Namun politik KK adalah politik abdormal. DjM dan TB justru harus tunduk terhadap PDI Perjuangan dengan ikut FPT, psikotes, dan survei yang akan dilaksanakan setelah dua yang pertama selesai dijalani. Mereka berdua diperlakukan sama dengan para bakal calon yang berbondong mendaftarkan diri ke PDI Perjuangan dan bersedia –tanpa reserve—mengikuti aturan internal partai ini. Artinya, implisit dan eksplisit PDI Perjuangan memaklumatkan pada orang banyak: Di KK partai ini lebih penting dibanding PG dan PAN, karena calon Walikota mereka pun harus melewati syarat yang kami tetapkan.

Pengurus dan kader PG serta PAN KK semestinya malu terhadap kedunguan strategi dan taktik politik partai serta kebodohan dua elit politik mereka. Terus-terang, dengan berat hati saya harus mengatakan DjM maupun TB cuma politikus kelas kuaci.

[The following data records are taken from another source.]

(** ** Paths inside a tree *)

(** A path whose uppermost node has the parent [p]. *)
Definition topp (C : ctx) (p : N) : N := match C with [] => p | f :: _ => f_addr f end.
Fixpoint RepP (h : gmap N rbtree_node) (C : ctx) (r p : N) : Prop :=
  match C with
  | [] => True
  | Frame d c a y :: C => h !! a = Some (mknode d (cword (topp C p) c) r (rbroot y)) ∧ Rep h y a ∧ RepP h C a p
  end.

Lemma top_app C C' : top (C ++ C') = topp C (top C').
Proof. by destruct C. Qed.

Lemma topp_app C C' p : topp (C ++ C') p = topp C (topp C' p).
Proof. by destruct C. Qed.

Lemma croot_app C C' r : croot (C ++ C') r = croot C' (croot C r).
Proof. revert r. induction C as [|f C IH]; intros r; cbn; [done|]. apply IH. Qed.

Lemma caddrs_app C C' : caddrs (C ++ C') = caddrs C ++ caddrs C'.
Proof. induction C as [|[d c a y] C IH]; cbn; [done|]. by rewrite IH, <- app_assoc. Qed.

Lemma RepC_app h C C' r : RepC h (C ++ C') r ↔ RepP h C r (top C') ∧ RepC h C' (croot C r).
Proof.
  revert r. induction C as [|[d c a y] C IH]; intros r; cbn; [tauto|]. rewrite IH, top_app. cbn. tauto.
Qed.

Lemma RepP_app h C C' r p : RepP h (C ++ C') r p ↔ RepP h C r (topp C' p) ∧ RepP h C' (croot C r) p.
Proof.
  revert r. induction C as [|[d c a y] C IH]; intros r; cbn; [tauto|]. rewrite IH, topp_app. cbn. tauto.
Qed.

Lemma Rep_plug_path h C t p : Rep h (plug C t) p ↔ Rep h t (topp C p) ∧ RepP h C (rbroot t) p.
Proof. revert t. induction C as [|[d c a y] C IH]; intros t; cbn; [tauto|]. rewrite IH, Rep_mk, rbroot_mk. tauto. Qed.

Dengan diletakkannya harga dan nilai partai terlalu murah, yang paling logis bagi pengurus dan kader PG serta PAN KK adalah beramai-ramai pindah ke PDI Perjuangan.

***

Saya tidak punya urusan, apalagi ingin mencari gara-gara pada DjM, TB, PG, PAN atau PDI Perjuangan. Sebagai warga KK, saya hanya malu terhadap kualitas elit politik yang kini duduk di jabatan publik tertinggi di KK seperti yang ditunjukkan DjM dan TB.

Tidak heran pembangunan di KK morat-marit, tak jauh beda dengan hubungan antara Walikota dan Wawali. Dan karena itu, warga KK tidak usah berharap banyak terhadap Walikota-Wawali yang akan terpilih di Pilwako 2013 ini, terlebih kalau calon kuat Walikotanya adalah DjM dan TB. Siapa pun yang akan terpilih, selama lima tahun ke depan hanya akan memimpin dengan kemiskinan visi, pengetahuan, dan etika. Mereka terbukti tak tahu harga dan nilai harga diri.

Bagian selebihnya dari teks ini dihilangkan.